- _The problem_:
Please quote exactly the lines below from the line containing "intros Hc Hd." to the line containing "m_localFolder m_serverUrl];", both lines included, and nothing else.

Items listed in a dataset
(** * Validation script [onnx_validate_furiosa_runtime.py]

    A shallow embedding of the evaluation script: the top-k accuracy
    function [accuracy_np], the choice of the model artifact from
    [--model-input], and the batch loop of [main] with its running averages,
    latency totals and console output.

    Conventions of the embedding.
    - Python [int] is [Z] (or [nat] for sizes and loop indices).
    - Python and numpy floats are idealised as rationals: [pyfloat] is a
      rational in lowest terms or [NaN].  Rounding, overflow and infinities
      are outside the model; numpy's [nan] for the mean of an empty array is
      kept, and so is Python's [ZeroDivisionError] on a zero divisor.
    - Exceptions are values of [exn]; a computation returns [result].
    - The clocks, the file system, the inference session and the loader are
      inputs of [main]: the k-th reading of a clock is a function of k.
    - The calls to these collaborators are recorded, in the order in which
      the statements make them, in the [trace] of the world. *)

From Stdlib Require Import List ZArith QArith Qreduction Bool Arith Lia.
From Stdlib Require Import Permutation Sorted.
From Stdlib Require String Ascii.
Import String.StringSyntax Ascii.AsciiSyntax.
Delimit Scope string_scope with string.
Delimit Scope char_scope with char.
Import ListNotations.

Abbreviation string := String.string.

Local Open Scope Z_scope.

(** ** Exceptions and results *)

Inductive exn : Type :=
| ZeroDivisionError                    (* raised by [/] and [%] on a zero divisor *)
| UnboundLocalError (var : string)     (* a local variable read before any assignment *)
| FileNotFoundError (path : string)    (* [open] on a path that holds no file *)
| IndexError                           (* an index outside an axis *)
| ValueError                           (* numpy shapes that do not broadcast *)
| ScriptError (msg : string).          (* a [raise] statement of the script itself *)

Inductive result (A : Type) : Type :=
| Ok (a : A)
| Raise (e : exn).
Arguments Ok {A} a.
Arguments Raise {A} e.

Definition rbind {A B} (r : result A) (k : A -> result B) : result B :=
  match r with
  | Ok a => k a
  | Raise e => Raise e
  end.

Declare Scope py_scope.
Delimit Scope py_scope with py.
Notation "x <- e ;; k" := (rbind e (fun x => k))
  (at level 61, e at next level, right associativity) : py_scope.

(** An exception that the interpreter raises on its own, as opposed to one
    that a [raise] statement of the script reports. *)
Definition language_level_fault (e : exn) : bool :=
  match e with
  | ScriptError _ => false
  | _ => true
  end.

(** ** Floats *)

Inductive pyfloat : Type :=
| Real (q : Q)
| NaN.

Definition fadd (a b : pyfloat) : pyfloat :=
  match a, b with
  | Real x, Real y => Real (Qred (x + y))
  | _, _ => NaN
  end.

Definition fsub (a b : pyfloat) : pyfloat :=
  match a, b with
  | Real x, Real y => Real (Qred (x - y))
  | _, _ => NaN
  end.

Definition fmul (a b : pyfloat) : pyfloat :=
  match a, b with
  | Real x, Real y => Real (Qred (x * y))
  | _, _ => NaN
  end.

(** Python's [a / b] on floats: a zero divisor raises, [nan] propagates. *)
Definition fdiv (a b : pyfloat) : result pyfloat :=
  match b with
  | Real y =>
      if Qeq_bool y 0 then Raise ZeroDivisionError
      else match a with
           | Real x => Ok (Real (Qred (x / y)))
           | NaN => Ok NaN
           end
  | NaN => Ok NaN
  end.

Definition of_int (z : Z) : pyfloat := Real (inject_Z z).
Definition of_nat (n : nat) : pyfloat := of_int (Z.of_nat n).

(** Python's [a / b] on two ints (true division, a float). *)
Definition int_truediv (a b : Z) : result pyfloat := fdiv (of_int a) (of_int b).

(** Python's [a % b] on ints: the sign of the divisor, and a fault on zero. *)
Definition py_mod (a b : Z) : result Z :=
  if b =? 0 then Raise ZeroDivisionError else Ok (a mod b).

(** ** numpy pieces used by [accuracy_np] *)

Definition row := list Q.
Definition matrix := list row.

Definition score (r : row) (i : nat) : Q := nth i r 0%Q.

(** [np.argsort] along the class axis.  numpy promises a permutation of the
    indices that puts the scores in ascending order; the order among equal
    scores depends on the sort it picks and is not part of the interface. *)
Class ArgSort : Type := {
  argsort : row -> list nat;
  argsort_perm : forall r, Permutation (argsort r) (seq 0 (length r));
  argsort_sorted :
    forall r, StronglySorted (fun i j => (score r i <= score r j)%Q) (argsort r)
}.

* * *

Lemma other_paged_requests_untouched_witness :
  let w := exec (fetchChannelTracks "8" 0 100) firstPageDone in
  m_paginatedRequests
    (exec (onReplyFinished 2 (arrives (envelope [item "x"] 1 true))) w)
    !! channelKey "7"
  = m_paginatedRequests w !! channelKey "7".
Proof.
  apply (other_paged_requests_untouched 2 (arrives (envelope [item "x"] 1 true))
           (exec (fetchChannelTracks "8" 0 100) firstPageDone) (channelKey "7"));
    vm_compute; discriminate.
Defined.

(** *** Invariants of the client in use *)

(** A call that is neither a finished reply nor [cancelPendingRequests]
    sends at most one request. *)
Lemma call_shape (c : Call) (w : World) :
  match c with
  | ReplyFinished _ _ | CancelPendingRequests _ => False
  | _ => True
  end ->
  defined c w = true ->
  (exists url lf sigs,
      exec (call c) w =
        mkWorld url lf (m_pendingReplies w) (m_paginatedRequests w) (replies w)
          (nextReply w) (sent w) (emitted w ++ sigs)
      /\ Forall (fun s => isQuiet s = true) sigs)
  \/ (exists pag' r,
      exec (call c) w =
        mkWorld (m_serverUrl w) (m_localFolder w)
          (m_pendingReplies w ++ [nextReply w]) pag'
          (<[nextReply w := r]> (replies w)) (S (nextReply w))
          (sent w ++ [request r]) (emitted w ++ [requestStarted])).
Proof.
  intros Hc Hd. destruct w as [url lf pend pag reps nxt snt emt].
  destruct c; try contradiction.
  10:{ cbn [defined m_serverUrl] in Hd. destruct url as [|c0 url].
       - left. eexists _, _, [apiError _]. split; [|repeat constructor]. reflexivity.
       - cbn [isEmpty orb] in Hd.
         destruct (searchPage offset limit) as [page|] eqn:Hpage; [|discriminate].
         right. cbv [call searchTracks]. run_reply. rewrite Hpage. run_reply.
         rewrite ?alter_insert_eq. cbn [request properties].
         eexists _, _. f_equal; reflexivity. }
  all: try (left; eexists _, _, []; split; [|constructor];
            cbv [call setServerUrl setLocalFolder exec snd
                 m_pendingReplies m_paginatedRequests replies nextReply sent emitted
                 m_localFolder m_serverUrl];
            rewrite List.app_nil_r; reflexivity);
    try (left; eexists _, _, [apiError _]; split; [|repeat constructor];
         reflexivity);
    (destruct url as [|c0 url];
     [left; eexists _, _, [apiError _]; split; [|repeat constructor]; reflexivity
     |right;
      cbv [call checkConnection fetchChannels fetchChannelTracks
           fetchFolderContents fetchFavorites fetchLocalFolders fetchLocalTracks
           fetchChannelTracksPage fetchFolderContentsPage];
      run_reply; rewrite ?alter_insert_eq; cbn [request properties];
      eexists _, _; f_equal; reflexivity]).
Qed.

* * *

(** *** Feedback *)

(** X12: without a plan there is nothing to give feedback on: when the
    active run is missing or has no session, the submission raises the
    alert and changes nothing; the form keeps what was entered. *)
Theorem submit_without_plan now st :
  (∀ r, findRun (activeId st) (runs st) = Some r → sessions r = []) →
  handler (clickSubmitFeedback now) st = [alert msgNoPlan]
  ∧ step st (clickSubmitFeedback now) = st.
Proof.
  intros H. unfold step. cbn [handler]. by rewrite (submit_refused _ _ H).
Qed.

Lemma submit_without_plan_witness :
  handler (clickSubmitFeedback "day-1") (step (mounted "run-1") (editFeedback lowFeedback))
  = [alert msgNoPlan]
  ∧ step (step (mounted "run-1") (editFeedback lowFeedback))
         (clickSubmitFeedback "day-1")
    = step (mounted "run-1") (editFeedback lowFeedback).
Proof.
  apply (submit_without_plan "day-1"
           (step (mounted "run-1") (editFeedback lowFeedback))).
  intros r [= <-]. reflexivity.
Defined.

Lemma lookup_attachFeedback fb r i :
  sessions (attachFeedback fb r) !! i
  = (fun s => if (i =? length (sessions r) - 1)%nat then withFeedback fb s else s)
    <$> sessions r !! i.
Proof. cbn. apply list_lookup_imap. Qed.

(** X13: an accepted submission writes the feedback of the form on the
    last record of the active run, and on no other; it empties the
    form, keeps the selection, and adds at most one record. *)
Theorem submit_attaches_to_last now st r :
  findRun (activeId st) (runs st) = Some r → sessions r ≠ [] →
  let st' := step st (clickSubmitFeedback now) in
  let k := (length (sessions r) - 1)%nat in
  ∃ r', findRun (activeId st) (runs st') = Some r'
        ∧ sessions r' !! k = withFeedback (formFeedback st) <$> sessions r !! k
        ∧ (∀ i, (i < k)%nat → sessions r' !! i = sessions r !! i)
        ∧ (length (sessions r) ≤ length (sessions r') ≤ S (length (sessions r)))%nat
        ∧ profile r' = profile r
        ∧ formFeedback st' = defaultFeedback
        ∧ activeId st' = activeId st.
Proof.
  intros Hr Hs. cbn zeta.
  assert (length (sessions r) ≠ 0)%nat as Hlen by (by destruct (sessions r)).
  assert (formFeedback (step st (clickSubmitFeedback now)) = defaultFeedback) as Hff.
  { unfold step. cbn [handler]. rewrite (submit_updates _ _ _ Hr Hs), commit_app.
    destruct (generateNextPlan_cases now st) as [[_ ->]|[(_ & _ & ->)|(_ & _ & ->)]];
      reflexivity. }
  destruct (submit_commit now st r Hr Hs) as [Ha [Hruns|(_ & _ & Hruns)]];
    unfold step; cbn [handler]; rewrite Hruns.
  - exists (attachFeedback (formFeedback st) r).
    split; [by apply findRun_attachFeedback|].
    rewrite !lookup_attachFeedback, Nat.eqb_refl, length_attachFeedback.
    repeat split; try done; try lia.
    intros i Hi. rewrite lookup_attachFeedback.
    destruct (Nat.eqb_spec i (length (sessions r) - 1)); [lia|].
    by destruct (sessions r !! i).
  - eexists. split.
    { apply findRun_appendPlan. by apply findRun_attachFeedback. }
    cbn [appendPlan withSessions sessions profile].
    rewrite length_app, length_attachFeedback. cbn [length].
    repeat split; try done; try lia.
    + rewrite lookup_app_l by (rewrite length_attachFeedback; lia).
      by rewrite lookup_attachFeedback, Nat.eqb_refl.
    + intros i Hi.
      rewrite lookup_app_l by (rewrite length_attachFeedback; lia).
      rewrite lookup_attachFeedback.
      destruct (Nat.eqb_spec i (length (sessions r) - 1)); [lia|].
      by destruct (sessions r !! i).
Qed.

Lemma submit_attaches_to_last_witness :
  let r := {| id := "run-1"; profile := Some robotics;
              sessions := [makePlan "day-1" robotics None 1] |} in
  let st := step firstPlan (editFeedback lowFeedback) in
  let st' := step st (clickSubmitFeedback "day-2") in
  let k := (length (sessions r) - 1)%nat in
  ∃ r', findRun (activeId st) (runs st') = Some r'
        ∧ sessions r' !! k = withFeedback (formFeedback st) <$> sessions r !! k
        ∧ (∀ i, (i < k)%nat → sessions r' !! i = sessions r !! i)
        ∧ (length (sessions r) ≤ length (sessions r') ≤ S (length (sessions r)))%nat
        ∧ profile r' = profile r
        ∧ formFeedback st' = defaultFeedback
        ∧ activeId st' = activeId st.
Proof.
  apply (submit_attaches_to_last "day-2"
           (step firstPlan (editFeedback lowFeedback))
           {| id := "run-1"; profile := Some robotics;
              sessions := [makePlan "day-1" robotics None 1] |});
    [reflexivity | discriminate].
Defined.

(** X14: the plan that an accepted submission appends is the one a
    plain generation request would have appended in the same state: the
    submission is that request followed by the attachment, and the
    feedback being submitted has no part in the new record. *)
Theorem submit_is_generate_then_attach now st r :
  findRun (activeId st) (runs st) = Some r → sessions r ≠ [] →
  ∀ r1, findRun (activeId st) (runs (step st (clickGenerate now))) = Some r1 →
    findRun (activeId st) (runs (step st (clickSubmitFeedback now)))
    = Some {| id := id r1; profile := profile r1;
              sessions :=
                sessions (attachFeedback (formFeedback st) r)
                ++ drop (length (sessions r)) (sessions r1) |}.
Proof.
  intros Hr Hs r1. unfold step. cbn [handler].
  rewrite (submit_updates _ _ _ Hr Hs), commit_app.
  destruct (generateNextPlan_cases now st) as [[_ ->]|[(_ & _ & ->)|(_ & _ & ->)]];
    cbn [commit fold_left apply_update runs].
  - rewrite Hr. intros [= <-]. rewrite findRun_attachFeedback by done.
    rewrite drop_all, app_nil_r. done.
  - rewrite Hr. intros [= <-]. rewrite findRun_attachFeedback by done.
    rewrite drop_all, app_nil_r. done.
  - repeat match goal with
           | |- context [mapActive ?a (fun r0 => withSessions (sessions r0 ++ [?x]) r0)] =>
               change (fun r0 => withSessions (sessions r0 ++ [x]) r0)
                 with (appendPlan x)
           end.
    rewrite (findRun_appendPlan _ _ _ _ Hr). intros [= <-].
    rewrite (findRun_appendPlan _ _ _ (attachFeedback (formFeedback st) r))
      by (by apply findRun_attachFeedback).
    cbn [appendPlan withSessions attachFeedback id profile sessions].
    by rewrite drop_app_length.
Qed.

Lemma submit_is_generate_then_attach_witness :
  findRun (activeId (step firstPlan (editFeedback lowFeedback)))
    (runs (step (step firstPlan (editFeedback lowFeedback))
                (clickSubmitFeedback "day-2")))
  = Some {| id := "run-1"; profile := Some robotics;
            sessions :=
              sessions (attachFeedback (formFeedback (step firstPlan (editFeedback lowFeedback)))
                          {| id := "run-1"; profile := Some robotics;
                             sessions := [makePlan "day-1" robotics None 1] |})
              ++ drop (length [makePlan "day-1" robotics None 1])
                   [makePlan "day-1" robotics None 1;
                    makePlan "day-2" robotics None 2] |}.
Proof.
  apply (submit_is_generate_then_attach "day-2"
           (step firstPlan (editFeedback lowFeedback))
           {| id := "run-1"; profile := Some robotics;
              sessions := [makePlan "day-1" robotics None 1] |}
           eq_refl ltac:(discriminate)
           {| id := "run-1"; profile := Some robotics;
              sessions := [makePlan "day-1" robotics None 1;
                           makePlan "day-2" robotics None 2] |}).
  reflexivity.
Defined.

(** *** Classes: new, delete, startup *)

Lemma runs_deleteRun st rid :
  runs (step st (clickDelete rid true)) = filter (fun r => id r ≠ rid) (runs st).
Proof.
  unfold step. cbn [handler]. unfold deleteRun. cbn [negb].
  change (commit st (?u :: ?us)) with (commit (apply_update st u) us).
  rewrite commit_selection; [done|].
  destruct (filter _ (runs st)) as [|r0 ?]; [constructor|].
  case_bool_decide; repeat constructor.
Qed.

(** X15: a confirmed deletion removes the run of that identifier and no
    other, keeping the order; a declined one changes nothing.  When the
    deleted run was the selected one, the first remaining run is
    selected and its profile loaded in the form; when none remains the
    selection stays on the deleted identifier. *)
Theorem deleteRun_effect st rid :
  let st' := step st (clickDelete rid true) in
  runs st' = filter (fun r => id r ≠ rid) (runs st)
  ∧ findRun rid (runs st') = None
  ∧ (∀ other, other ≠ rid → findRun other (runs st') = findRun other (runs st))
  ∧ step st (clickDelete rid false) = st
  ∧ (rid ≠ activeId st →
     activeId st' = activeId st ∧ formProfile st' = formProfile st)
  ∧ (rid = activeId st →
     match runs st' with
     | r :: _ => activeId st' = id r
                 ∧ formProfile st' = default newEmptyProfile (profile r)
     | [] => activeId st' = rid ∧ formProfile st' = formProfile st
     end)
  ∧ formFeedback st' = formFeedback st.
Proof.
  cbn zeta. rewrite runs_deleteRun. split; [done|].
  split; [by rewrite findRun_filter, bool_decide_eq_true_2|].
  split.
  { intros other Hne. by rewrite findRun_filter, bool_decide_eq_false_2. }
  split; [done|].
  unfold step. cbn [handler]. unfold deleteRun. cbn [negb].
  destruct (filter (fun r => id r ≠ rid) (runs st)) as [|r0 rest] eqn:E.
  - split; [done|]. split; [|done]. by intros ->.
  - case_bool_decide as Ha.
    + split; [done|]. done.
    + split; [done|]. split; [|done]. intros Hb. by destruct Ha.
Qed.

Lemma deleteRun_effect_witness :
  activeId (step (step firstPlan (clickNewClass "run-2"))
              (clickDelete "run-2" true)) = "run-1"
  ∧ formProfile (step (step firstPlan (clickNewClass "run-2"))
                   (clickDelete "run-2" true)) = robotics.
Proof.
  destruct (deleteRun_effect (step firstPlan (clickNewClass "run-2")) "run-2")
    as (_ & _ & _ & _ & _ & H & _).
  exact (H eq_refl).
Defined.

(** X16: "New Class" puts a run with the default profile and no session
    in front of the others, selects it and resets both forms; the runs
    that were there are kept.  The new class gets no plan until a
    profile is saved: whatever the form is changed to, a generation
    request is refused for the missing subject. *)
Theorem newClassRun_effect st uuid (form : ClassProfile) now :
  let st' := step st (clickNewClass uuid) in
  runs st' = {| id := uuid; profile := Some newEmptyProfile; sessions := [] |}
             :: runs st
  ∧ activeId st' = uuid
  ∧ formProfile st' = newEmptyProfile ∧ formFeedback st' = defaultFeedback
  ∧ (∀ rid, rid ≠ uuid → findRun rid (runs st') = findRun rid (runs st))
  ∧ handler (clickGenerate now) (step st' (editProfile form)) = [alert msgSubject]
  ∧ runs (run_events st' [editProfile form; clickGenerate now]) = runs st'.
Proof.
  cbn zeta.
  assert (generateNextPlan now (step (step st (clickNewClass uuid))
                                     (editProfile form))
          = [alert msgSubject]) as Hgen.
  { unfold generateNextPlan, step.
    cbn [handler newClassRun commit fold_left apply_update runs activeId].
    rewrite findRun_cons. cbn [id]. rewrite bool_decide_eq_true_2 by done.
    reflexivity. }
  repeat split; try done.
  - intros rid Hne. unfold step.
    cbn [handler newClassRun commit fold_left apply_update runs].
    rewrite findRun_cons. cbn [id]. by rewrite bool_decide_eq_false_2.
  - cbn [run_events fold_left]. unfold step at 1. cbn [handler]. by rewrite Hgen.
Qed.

- _Task response_:
  intros Hc Hd. destruct w as [url lf pend pag reps nxt snt emt].
  destruct c; try contradiction.
  10:{ cbn [defined m_serverUrl] in Hd. destruct url as [|c0 url].
       - left. eexists _, _, [apiError _]. split; [|repeat constructor]. reflexivity.
       - cbn [isEmpty orb] in Hd.
         destruct (searchPage offset limit) as [page|] eqn:Hpage; [|discriminate].
         right. cbv [call searchTracks]. run_reply. rewrite Hpage. run_reply.
         rewrite ?alter_insert_eq. cbn [request properties].
         eexists _, _. f_equal; reflexivity. }
  all: try (left; eexists _, _, []; split; [|constructor];
            cbv [call setServerUrl setLocalFolder exec snd
                 m_pendingReplies m_paginatedRequests replies nextReply sent emitted
                 m_localFolder m_serverUrl];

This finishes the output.